§ Exercise aim:
Work out how many lines in these entries include the string "Lemma", and give only that figure.

****************************************

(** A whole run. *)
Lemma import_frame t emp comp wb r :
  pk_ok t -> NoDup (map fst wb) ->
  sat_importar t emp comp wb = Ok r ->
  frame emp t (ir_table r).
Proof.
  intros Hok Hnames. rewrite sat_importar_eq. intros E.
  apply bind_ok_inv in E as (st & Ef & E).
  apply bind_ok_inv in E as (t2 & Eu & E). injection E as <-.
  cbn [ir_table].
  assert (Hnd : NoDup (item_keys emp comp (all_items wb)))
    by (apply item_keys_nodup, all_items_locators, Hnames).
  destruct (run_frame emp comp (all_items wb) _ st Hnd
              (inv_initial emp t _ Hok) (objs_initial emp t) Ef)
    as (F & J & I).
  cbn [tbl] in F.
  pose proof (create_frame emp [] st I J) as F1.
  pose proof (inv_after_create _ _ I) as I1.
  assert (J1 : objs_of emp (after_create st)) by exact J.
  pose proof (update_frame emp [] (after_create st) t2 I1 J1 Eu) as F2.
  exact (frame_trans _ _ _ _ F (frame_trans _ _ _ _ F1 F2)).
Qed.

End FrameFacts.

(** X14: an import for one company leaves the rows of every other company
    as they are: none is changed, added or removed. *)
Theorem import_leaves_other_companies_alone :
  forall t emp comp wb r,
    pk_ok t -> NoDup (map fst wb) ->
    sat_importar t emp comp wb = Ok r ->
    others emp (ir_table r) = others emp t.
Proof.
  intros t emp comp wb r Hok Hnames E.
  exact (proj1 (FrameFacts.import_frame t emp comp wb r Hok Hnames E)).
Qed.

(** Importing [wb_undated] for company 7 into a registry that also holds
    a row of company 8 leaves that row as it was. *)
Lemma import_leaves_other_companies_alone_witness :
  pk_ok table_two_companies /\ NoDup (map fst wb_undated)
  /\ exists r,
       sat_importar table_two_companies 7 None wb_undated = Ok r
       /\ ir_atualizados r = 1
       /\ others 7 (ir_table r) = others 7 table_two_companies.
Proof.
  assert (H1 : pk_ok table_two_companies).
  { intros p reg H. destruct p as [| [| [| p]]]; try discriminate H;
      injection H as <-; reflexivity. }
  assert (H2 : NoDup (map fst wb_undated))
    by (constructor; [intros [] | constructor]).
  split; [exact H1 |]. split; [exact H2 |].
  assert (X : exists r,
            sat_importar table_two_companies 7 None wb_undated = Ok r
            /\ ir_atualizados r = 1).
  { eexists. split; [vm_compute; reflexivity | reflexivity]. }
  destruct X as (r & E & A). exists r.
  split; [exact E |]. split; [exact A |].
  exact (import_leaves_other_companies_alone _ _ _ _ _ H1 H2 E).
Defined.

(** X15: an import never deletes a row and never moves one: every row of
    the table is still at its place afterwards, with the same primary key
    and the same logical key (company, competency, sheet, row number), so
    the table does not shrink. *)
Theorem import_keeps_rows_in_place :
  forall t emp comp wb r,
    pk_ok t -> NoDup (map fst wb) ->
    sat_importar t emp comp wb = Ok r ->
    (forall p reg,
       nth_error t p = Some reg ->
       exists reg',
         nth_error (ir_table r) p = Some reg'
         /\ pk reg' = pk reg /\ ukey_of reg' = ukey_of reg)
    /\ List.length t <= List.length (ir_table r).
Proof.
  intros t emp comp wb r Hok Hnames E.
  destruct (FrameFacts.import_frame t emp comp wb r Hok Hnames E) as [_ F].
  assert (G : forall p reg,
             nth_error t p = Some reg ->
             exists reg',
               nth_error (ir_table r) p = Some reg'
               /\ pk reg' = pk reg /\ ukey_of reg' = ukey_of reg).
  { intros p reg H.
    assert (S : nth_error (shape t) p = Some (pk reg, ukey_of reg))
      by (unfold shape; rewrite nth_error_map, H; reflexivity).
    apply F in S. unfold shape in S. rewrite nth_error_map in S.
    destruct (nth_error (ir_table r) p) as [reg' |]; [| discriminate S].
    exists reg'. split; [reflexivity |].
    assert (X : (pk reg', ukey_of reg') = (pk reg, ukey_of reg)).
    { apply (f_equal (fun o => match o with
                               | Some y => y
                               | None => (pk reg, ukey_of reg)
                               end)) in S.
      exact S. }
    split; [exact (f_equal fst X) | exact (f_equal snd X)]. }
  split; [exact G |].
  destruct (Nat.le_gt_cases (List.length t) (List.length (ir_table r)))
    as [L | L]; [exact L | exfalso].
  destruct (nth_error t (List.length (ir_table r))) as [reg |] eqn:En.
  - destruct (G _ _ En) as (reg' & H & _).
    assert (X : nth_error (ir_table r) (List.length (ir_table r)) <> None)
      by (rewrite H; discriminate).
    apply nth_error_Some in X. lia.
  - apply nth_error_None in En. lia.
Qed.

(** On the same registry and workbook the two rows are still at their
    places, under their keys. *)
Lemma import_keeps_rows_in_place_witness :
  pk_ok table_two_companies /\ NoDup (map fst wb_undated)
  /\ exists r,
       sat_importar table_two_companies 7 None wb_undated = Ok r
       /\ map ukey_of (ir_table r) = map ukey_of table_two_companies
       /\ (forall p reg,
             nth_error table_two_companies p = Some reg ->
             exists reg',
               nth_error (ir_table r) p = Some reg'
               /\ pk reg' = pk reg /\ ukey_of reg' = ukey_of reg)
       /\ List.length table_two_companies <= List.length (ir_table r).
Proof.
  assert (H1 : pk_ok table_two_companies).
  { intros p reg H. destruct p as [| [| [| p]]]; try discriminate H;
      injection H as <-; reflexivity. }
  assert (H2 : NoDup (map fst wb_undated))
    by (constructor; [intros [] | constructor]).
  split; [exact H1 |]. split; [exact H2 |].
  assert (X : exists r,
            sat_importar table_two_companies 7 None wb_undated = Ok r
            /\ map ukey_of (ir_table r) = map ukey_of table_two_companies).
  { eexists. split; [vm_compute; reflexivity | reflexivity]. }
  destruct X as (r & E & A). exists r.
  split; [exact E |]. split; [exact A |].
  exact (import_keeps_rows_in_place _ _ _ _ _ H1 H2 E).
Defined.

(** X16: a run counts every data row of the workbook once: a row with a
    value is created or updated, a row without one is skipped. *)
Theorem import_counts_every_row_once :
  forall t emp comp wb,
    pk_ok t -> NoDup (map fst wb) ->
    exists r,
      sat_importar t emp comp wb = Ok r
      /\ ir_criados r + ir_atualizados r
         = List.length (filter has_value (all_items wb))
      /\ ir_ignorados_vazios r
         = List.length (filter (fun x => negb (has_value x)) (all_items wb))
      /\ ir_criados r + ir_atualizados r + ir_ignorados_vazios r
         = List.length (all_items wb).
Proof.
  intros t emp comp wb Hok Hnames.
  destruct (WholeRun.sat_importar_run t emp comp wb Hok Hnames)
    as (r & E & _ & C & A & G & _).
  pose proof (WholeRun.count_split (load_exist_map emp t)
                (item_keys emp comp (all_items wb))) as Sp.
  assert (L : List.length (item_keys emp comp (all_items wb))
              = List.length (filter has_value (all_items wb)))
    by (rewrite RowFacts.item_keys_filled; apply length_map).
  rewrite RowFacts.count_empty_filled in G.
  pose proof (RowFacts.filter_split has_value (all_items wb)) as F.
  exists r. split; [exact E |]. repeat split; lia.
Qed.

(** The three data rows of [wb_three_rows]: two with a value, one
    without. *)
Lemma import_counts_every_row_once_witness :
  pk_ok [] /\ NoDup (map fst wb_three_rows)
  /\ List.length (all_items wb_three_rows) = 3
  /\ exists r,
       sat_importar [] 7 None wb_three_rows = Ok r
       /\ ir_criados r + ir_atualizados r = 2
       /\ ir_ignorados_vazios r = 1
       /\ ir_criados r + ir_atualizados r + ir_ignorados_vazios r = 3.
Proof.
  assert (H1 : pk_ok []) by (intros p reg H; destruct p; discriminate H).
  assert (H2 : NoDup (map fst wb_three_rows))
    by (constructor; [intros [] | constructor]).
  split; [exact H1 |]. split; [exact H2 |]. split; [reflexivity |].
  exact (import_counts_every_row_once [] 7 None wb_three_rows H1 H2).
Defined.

****************************************

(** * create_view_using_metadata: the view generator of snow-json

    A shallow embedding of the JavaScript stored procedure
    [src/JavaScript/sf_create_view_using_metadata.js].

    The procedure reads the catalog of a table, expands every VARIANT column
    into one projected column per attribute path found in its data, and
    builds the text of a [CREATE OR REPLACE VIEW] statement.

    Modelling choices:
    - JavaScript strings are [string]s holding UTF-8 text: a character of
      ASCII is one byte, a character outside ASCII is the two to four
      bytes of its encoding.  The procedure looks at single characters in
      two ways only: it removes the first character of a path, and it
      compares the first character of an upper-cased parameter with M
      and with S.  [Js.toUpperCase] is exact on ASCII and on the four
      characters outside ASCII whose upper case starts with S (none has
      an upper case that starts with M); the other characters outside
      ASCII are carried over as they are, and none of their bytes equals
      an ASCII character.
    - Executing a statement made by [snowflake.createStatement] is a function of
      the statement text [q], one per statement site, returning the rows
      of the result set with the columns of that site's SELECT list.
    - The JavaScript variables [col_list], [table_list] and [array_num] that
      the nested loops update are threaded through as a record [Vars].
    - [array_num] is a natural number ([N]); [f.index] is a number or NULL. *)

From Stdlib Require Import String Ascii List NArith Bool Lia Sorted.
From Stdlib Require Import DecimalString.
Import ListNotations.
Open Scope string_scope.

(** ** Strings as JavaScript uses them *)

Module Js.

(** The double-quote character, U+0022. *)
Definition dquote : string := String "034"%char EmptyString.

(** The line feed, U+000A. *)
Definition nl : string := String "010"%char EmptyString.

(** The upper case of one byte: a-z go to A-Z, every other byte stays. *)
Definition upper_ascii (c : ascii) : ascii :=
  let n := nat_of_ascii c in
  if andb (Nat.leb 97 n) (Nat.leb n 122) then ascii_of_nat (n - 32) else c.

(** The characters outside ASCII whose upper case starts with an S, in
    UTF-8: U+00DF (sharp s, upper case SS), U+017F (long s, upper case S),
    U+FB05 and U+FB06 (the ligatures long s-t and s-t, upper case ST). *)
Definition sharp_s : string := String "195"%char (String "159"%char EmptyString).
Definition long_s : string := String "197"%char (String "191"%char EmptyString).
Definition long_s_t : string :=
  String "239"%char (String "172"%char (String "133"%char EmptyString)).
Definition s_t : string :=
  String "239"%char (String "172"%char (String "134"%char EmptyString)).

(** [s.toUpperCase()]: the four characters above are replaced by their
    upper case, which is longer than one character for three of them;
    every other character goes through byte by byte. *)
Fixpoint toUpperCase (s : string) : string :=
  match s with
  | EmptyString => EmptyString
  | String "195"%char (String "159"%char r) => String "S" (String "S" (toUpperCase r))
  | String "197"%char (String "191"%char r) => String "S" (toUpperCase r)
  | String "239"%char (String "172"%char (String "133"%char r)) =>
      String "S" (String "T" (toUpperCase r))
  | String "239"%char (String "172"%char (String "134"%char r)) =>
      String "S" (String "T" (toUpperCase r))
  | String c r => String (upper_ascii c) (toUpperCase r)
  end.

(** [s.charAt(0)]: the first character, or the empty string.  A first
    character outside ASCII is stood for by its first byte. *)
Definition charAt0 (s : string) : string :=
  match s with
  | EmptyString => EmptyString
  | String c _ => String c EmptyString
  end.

****************************************

§ Your response:
4